Tradutores: Tatiane Ribeiro, Ana Luiza Cabrera Martimbianco, Rachel Riera


Veredito: É preciso precaução na utilização de anti-inflamatórios não esteroidais (AINEs) no contexto de infecções respiratórias agudas (IRAs). Condições de saúde preexistentes e medicamentos em uso são informações que precisam ser consideradas ao se decidir sobre a prescrição de AINEs para IRA sintomática. A menor dose efetiva deve ser prescrita e pelo menor período possível. O uso de AINEs por via parenteral deve ser evitado.

Os AINEs não reduzem de modo significativo os sintomas ou duração das infecções respiratórias.


Os AINEs são amplamente utilizados por pacientes com IRA ou resfriado comum para alívio de dor e febre. Os benefícios e riscos de seu uso devem ser considerados. As evidências atuais sobre o coronavírus ainda são escassas, e por isso, as evidências sobre IRAs têm sido utilizadas como base para esta revisão.

Os AINEs aumentam as taxas de infarto do miocárdio em pacientes com IRAs?

(Data de atualização: 17/03/2020 e Data da tradução: 19/03/2020)

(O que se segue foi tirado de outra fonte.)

Lemma slots_idle js c lp t lb bs n li q rq : Forall (not_runnable t) js ->
  mfor js scheduler_slot (G c lp t lb bs n li q rq) = Done tt (G c lp t lb bs n li q rq).
Proof.
  induction 1 as [|j js (x & Hx & Hst) _ IH]; [done|]. cbn [mfor]. rewrite (bind_done _ _ _ tt (G c lp t lb bs n li q rq)); [done|].
  unfold scheduler_slot. mstep (get_proc_eq (G c lp t lb bs n li q rq) j x Hx). by rewrite decide_True.
Qed.

Lemma slot_runs ie r0 c3 t lb bs n li q rq p : t !! i = Some p -> p_state p = RUNNABLE -> kstack p <> 0 -> pgtbl (p_vspace p) <> 0 ->
  exists r0' c3' k, scheduler_slot i (G (mk_cpu 1 ie false None r0 c3) held t lb bs n li q rq) =
    Block (G (mk_cpu 1 ie false (Some i) r0' c3') held (<[i := set_p_state RUNNING p]> t) lb bs n li q rq) k.
Proof.
  intros Hp Hst Hk Hpg. set (s := G (mk_cpu 1 ie false None r0 c3) held t lb bs n li q rq). unfold scheduler_slot.
  mstep (get_proc_eq s i p Hp). rewrite decide_False by congruence. unfold upd_cpu at 1; msimp. unfold vspaceinstall.
  rewrite bind_done with (a := tt) (s' := G (mk_cpu 1 ie false (Some i) (u64 (kstack p + KSTACKSIZE)) (V2P (pgtbl (p_vspace p)))) held t lb bs n li q rq).
  - mstep (upd_proc_eq (G (mk_cpu 1 ie false (Some i) (u64 (kstack p + KSTACKSIZE)) (V2P (pgtbl (p_vspace p)))) held t lb bs n li q rq) i _ p Hp).
    do 3 eexists. reflexivity.
  - msimp. change (pt_proc (k_pt (set_k_cpu _ _))) with t. rewrite Hp. msimp.
    rewrite (proj2 (Z.eqb_neq _ _) Hk), (proj2 (Z.eqb_neq _ _) Hpg). reflexivity.
Qed.

Lemma mfor_split {A} (l1 l2 : list A) (f : A -> K unit) s s' : mfor l1 f s = Done tt s' -> mfor (l1 ++ l2) f s = mfor l2 f s'.
Proof.
  revert s. induction l1 as [|x l1 IH]; intros s; [by intros [= ->]|]. cbn [mfor app]. unfold bind.
  destruct (f x s) as [[] s1| | | |]; try done. cbn [bindr]. apply IH.
Qed.

(** A round in which no process can run. *)
Lemma round_idle ie fl r0 c3 t bs n q rq : length t = NPROC -> (forall j, (j < NPROC)%nat -> not_runnable t j) ->
  scheduler_round (G (mk_cpu 0 ie fl None r0 c3) zero_lock t zero_lock bs n zero_lock q rq) =
  Done tt (G (mk_cpu 0 true true None r0 c3) zero_lock t zero_lock bs n zero_lock q rq).
Proof.
  intros Hl H. unfold scheduler_round, sti, upd_cpu; msimp.
  change (set_k_cpu _ _) with (G (mk_cpu 0 ie true None r0 c3) zero_lock t zero_lock bs n zero_lock q rq).
  mstep acquire_pt. mstep slots_idle; [|apply Forall_forall; intros j Hj%elem_of_seq; apply H; lia]. by rewrite release_pt.
Qed.

(** A round in which process [i] is the first to run. *)
Lemma round_runs ie fl r0 c3 t bs n q rq p : t !! i = Some p -> (i < NPROC)%nat ->
  (forall j, (j < i)%nat -> not_runnable t j) -> p_state p = RUNNABLE -> kstack p <> 0 -> pgtbl (p_vspace p) <> 0 ->
  exists r0' c3' k, scheduler_round (G (mk_cpu 0 ie fl None r0 c3) zero_lock t zero_lock bs n zero_lock q rq) =
    Block (G (mk_cpu 1 true false (Some i) r0' c3') held (<[i := set_p_state RUNNING p]> t) zero_lock bs n zero_lock q rq) k.
Proof.
  intros Hp Hi H Hst Hk Hpg. unfold scheduler_round, sti, upd_cpu; msimp.
  change (set_k_cpu _ _) with (G (mk_cpu 0 ie true None r0 c3) zero_lock t zero_lock bs n zero_lock q rq).
  mstep acquire_pt. destruct (slot_runs true r0 c3 t zero_lock bs n zero_lock q rq p Hp Hst Hk Hpg) as (r0' & c3' & k & E).
  exists r0', c3'. eexists. apply bind_block. replace NPROC with (i + S (NPROC - S i))%nat by lia. rewrite seq_app.
  erewrite mfor_split; [|apply slots_idle, Forall_forall; intros j Hj%elem_of_seq; apply H; lia].
  cbn [seq mfor Nat.add]. apply bind_block. exact E.
Qed.

(** *** The interrupt *)

(** The buffer after its block was read. *)
Definition filled (k : Z * Z) (x : buf) : buf := set_b_flags B_VALID (set_b_data (on_disk k) x).

Lemma wake_only (t : list proc) ch p : t !! i = Some p -> p_state p = SLEEPING -> p_chan p = Some ch ->
  (forall j q, j <> i -> t !! j = Some q -> p_state q = SLEEPING -> p_chan q <> Some ch) ->
  wake (Some ch) <$> t = <[i := set_p_state RUNNABLE p]> t.
Proof.
  intros Hp Hst Hch Ho. apply list_eq. intros j. rewrite list_lookup_fmap. destruct (decide (j = i)) as [->|Hne].
  - rewrite Hp, list_lookup_insert_eq by (by eapply lookup_lt_Some). cbn. unfold wake. by rewrite decide_True.
  - rewrite list_lookup_insert_ne by done. destruct (t !! j) as [q|] eqn:Hq; [|done]. cbn. unfold wake.
    rewrite decide_False; [done|]. intros [H1 H2]. by apply (Ho j q Hne Hq H1).
Qed.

Doenças semelhantes à gripe e às IRAs estão associadas a aumento do risco de infarto agudo do miocárdio (IAM). Uma metanálise de 16 estudos caso-controle identificou que as doenças semelhantes à influenza eram duas vezes mais prováveis de ocorrer entre pessoas com IAM (Odds Ratio [OR]: 2,01; IC 95%: 1,47-2,76) (1).

O uso prolongado de AINEs tem sido associado ao aumento do risco de parada cardíaca. Dados individuais de quatro estudos com 446.763 indivíduos incluindo 61.460 pessoas com IAM, mostraram o uso de AINE em qualquer dose por uma semana ou mais estava associado ao aumento de 50% do risco de IAM (OR [Ibuprofeno]: 1,48; IC 95%: 1,00 – 2,26; OR [diclofenaco: 1,50; IC 95%:1,06 – 2,04; OR [naproxeno]: 1,53; IC 95%: 1,07 – 2,33) (2).

O uso de AINEs durante IRAs têm sido associado a aumento do risco de infarto do miocárdio.

(Data de atualização: 17/03/2020 e Data da tradução: 19/03/2020)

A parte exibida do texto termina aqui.